Cancers (Basel), 2019, 11.
doi: 10.3390/cancers11070941

The Unsolved Puzzle of c-Rel in B Cell Lymphoma

Aberrant constitutive activation of Rel/NF-κB transcription factors is a hallmark of numerous cancers. Of the five Rel family members, c-Rel has the strongest direct links to tumorigenesis. c-Rel is the only member that can malignantly transform lymphoid cells in vitro. Furthermore, c-Rel is implicated in human B cell lymphoma through the frequent occurrence of REL gene locus gains and amplifications. In normal physiology, high c-Rel expression predominates in the hematopoietic lineage and a diverse range of stimuli can trigger enhanced expression and activation of c-Rel. Both expression and activation of c-Rel are tightly regulated on multiple levels, indicating the necessity to keep its functions under control.
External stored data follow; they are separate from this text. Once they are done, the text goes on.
Definition IssueProxyStepUp (request : ProxyStepUpRequest) : R LocalStepUpCredential :=
  let normalized := NormalizeOrigin (ps_Origin request) in
  let origin := default "" normalized in
  let identity := ps_Identity request in
  let auditEvent := with_Target (ps_Action request) (ps_WorkspaceID request) (ps_TargetID request)
                      (proxyAuditEvent AuditProxyStepUp identity origin) in
  when negb (is_some normalized) || negb (validateProxyIdentity identity) ||
       negb (validateLocalStepUpBinding (ps_Action request) (ps_WorkspaceID request) (ps_TargetID request)
                                        (ps_StateDigest request))
    return failWithAudit (withAuditReason auditEvent "invalid_request") ErrStepUpUnauthorized ;;
  try _ := lock fails failWithAudit (withAuditReason auditEvent "store_unavailable") in
  try state := loadProxyState fails failWithAudit (withAuditReason auditEvent "state_unavailable") in
  let* now := currentTime in
  let sessionDigest := credentialDigest (ps_SessionToken request) in
  match find_session (pf_Sessions state) (ps_SessionToken request) with
  | None => failWithAudit (withAuditReason auditEvent "session_not_found") ErrSessionUnauthorized
  | Some session =>
      when negb (proxySessionMatchesIdentity session identity) || (xs_Origin session !=? origin)
        return failWithAudit (withAuditReason auditEvent "session_not_found") ErrSessionUnauthorized ;;
      when expired now (xs_ExpiresAt session) (xs_IdleExpiresAt session) || negb (Before now (pi_ExpiresAt identity))
        return failWithAudit (withAuditReason auditEvent "session_expired") ErrCredentialExpired ;;
      when negb (digestMatches (xs_CSRFDigest session) (ps_CSRFToken request))
        return failWithAudit (withAuditReason auditEvent "csrf_mismatch") ErrCSRFMismatch ;;
      when After (pi_AuthenticatedAt identity) (TimeAdd now minute) ||
           (ProxyRecentAuthenticationTTL <? TimeSub now (pi_AuthenticatedAt identity))
        return failWithAudit (withAuditReason auditEvent "recent_auth_required") ErrStepUpUnauthorized ;;
      let state := pruneProxyState now state in
      when (maximumLocalSessions <=? size (pf_StepUps state))%nat
        return failWithAudit (withAuditReason auditEvent "step_up_capacity") ErrStepUpUnauthorized ;;
      try random := newCredential fails failWithAudit (withAuditReason auditEvent "random_failed") in
      let token := stepUpToken random in
      let digest := credentialDigest token in
      let expiresAt := earlierTime [TimeAdd now LocalStepUpTTL; TimeAdd (pi_AuthenticatedAt identity) ProxyRecentAuthenticationTTL;
                                    xs_ExpiresAt session; pi_ExpiresAt identity] in
      let record := mkProxyStepUpRecord sessionDigest (pi_AssertionDigest identity) (ps_Action request) (ps_WorkspaceID request)
                      (ps_TargetID request) (ps_StateDigest request) now expiresAt in
      let state := mkProxyState (pf_APIVersion state) (pf_Sessions state) (<[digest := record]> (pf_StepUps state)) in
      try _ := recordAudit (withAuditOutcome auditEvent AuditSuccess) fails failR in
      try _ := writeProxyState state fails failWithAudit (withAuditReason auditEvent "persist_failed") in
      okR (mkStepUpCredential token digest sessionDigest (xr_Action record) (xr_WorkspaceID record) (xr_TargetID record)
             (xr_StateDigest record) (xr_CreatedAt record) (xr_ExpiresAt record))
  end.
In this review we meta-analyze and integrate studies reporting gene locus aberrations to provide an overview on the frequency of REL gains in human B cell lymphoma subtypes, namely follicular lymphoma, diffuse large B cell lymphoma, primary mediastinal B cell lymphoma, and classical Hodgkin lymphoma. We also summarize current knowledge on c-Rel expression and protein localization in these human B cell lymphomas and discuss the co-amplification of BCL11A with REL. In addition, we highlight and illustrate key pathways of c-Rel activation and regulation with a specific focus on B cell biology.